▶ **Data supplied**

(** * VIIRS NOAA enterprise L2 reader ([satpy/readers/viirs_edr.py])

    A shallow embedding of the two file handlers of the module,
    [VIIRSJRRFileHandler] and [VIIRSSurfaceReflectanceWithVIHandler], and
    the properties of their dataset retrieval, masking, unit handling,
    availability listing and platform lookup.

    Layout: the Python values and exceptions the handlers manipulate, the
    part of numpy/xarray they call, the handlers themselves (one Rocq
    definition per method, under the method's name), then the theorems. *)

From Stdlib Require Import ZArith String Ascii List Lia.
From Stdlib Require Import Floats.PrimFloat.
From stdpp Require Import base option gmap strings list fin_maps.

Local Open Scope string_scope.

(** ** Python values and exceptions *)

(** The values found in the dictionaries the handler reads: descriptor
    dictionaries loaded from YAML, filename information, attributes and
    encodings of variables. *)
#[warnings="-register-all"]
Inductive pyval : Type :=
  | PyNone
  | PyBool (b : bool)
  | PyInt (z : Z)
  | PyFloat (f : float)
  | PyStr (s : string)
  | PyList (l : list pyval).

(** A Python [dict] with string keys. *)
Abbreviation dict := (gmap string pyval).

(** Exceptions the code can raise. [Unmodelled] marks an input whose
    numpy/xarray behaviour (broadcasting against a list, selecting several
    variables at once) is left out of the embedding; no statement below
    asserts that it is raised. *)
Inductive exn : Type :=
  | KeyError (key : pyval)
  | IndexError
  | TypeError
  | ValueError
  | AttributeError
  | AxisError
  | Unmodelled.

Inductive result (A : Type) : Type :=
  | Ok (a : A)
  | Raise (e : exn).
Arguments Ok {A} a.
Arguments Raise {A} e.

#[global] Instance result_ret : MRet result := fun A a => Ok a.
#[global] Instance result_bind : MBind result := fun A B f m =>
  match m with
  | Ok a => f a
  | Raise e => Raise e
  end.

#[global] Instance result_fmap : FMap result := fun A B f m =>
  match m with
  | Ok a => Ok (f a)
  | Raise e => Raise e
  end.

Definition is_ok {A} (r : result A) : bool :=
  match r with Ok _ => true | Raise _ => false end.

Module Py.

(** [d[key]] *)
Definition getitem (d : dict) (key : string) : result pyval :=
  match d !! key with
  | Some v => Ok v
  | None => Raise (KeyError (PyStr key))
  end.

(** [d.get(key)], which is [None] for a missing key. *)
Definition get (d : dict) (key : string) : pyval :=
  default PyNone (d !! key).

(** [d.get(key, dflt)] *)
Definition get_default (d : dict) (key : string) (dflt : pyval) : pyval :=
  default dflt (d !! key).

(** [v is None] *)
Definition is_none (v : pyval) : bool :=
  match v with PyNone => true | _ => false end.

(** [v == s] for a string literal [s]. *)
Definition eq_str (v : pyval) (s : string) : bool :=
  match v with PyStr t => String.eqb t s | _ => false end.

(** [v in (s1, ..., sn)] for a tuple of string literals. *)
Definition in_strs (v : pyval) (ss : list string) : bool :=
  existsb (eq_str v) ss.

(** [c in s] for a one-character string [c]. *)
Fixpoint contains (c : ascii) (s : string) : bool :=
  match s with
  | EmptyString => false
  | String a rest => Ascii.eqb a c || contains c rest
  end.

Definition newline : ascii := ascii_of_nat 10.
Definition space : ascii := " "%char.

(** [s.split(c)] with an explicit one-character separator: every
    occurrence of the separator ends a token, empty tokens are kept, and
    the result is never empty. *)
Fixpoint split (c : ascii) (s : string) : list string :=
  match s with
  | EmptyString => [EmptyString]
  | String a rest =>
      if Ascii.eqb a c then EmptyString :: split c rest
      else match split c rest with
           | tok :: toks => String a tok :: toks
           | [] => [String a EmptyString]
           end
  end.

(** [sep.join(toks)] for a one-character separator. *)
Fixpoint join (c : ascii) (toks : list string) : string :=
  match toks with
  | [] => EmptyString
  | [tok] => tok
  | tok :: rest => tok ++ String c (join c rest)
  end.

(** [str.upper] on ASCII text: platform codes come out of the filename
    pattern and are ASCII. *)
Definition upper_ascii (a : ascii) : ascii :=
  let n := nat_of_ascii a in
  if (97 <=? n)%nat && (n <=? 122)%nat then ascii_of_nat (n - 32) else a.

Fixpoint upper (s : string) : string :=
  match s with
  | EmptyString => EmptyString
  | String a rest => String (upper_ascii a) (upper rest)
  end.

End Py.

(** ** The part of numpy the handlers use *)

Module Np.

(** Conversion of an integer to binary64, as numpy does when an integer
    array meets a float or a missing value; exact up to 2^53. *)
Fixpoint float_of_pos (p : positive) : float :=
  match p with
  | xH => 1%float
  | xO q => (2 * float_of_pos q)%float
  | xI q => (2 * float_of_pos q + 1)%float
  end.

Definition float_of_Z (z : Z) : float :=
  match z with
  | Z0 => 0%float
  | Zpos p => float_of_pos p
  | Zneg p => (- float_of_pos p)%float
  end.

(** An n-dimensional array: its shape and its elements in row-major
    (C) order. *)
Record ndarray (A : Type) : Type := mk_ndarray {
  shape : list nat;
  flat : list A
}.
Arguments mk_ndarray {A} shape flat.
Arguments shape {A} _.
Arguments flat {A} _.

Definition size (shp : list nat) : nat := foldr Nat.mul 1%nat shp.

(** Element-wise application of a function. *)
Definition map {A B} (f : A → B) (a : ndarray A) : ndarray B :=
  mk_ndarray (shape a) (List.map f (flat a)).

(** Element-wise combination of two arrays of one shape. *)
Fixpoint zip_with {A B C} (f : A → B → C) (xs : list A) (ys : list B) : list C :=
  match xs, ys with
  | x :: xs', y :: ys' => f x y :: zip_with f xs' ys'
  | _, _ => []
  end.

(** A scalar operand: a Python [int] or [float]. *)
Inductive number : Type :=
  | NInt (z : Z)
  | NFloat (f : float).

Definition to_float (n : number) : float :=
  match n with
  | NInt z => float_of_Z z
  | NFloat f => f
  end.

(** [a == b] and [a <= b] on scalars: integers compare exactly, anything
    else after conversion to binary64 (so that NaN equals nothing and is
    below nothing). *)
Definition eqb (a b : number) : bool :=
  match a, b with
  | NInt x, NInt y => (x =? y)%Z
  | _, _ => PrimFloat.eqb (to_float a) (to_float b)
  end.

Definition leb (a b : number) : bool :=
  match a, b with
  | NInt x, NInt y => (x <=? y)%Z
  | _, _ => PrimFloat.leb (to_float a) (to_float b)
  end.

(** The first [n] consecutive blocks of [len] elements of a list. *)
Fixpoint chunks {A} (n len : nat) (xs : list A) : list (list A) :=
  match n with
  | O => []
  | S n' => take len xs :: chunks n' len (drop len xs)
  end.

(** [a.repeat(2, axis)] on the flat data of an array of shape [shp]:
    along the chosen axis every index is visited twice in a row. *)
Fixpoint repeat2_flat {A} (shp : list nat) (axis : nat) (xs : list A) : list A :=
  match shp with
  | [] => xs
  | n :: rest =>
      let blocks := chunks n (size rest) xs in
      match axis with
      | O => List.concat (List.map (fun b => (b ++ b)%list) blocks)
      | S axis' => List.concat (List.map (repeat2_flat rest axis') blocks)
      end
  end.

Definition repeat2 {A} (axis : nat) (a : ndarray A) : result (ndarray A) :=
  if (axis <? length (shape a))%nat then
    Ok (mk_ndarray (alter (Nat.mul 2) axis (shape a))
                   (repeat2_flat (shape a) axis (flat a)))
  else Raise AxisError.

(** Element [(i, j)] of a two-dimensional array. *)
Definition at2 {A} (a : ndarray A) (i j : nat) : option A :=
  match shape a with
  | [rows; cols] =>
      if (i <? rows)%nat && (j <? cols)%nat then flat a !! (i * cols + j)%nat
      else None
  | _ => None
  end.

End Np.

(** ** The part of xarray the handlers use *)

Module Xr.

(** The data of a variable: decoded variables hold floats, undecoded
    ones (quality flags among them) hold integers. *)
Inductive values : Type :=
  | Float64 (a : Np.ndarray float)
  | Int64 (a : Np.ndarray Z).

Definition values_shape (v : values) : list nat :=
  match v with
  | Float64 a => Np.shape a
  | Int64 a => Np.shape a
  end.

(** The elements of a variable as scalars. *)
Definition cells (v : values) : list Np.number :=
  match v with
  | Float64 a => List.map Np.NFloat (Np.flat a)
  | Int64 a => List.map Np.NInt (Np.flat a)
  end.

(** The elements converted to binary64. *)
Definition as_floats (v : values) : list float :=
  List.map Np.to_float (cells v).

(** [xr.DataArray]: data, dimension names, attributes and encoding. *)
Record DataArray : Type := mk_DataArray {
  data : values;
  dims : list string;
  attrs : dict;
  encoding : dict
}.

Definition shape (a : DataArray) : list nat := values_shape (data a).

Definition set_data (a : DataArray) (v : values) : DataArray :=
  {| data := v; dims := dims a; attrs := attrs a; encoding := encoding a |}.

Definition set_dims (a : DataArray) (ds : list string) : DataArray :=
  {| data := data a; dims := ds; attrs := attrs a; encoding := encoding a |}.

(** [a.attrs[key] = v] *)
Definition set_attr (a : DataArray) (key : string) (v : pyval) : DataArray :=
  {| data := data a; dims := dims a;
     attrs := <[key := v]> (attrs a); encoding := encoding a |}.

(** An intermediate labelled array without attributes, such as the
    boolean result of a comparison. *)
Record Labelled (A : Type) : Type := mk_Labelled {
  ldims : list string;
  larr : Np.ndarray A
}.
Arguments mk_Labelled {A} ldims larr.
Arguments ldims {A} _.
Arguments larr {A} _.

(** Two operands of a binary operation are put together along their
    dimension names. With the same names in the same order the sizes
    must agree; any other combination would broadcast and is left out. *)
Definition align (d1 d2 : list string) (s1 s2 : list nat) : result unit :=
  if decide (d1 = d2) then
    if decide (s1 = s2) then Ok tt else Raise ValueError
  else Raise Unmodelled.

▶ **Problem details**
Lines to set down from above: the line with "From Stdlib Require Import ZArith", the line with "Definition is_none (v", and every line between, each exactly as written.

▶ **Answer section**
From Stdlib Require Import ZArith String Ascii List Lia.
From Stdlib Require Import Floats.PrimFloat.
From stdpp Require Import base option gmap strings list fin_maps.

Local Open Scope string_scope.

(** ** Python values and exceptions *)

(** The values found in the dictionaries the handler reads: descriptor
    dictionaries loaded from YAML, filename information, attributes and
    encodings of variables. *)
#[warnings="-register-all"]
Inductive pyval : Type :=
  | PyNone
  | PyBool (b : bool)
  | PyInt (z : Z)
  | PyFloat (f : float)
  | PyStr (s : string)
  | PyList (l : list pyval).

(** A Python [dict] with string keys. *)
Abbreviation dict := (gmap string pyval).

(** Exceptions the code can raise. [Unmodelled] marks an input whose
    numpy/xarray behaviour (broadcasting against a list, selecting several
    variables at once) is left out of the embedding; no statement below
    asserts that it is raised. *)
Inductive exn : Type :=
  | KeyError (key : pyval)
  | IndexError
  | TypeError
  | ValueError
  | AttributeError
  | AxisError
  | Unmodelled.

Inductive result (A : Type) : Type :=
  | Ok (a : A)
  | Raise (e : exn).
Arguments Ok {A} a.
Arguments Raise {A} e.

#[global] Instance result_ret : MRet result := fun A a => Ok a.
#[global] Instance result_bind : MBind result := fun A B f m =>
  match m with
  | Ok a => f a
  | Raise e => Raise e
  end.

#[global] Instance result_fmap : FMap result := fun A B f m =>
  match m with
  | Ok a => Ok (f a)
  | Raise e => Raise e
  end.

Definition is_ok {A} (r : result A) : bool :=
  match r with Ok _ => true | Raise _ => false end.

Module Py.

(** [d[key]] *)
Definition getitem (d : dict) (key : string) : result pyval :=
  match d !! key with
  | Some v => Ok v
  | None => Raise (KeyError (PyStr key))
  end.

(** [d.get(key)], which is [None] for a missing key. *)
Definition get (d : dict) (key : string) : pyval :=
  default PyNone (d !! key).

(** [d.get(key, dflt)] *)
Definition get_default (d : dict) (key : string) (dflt : pyval) : pyval :=
  default dflt (d !! key).

(** [v is None] *)
Definition is_none (v : pyval) : bool :=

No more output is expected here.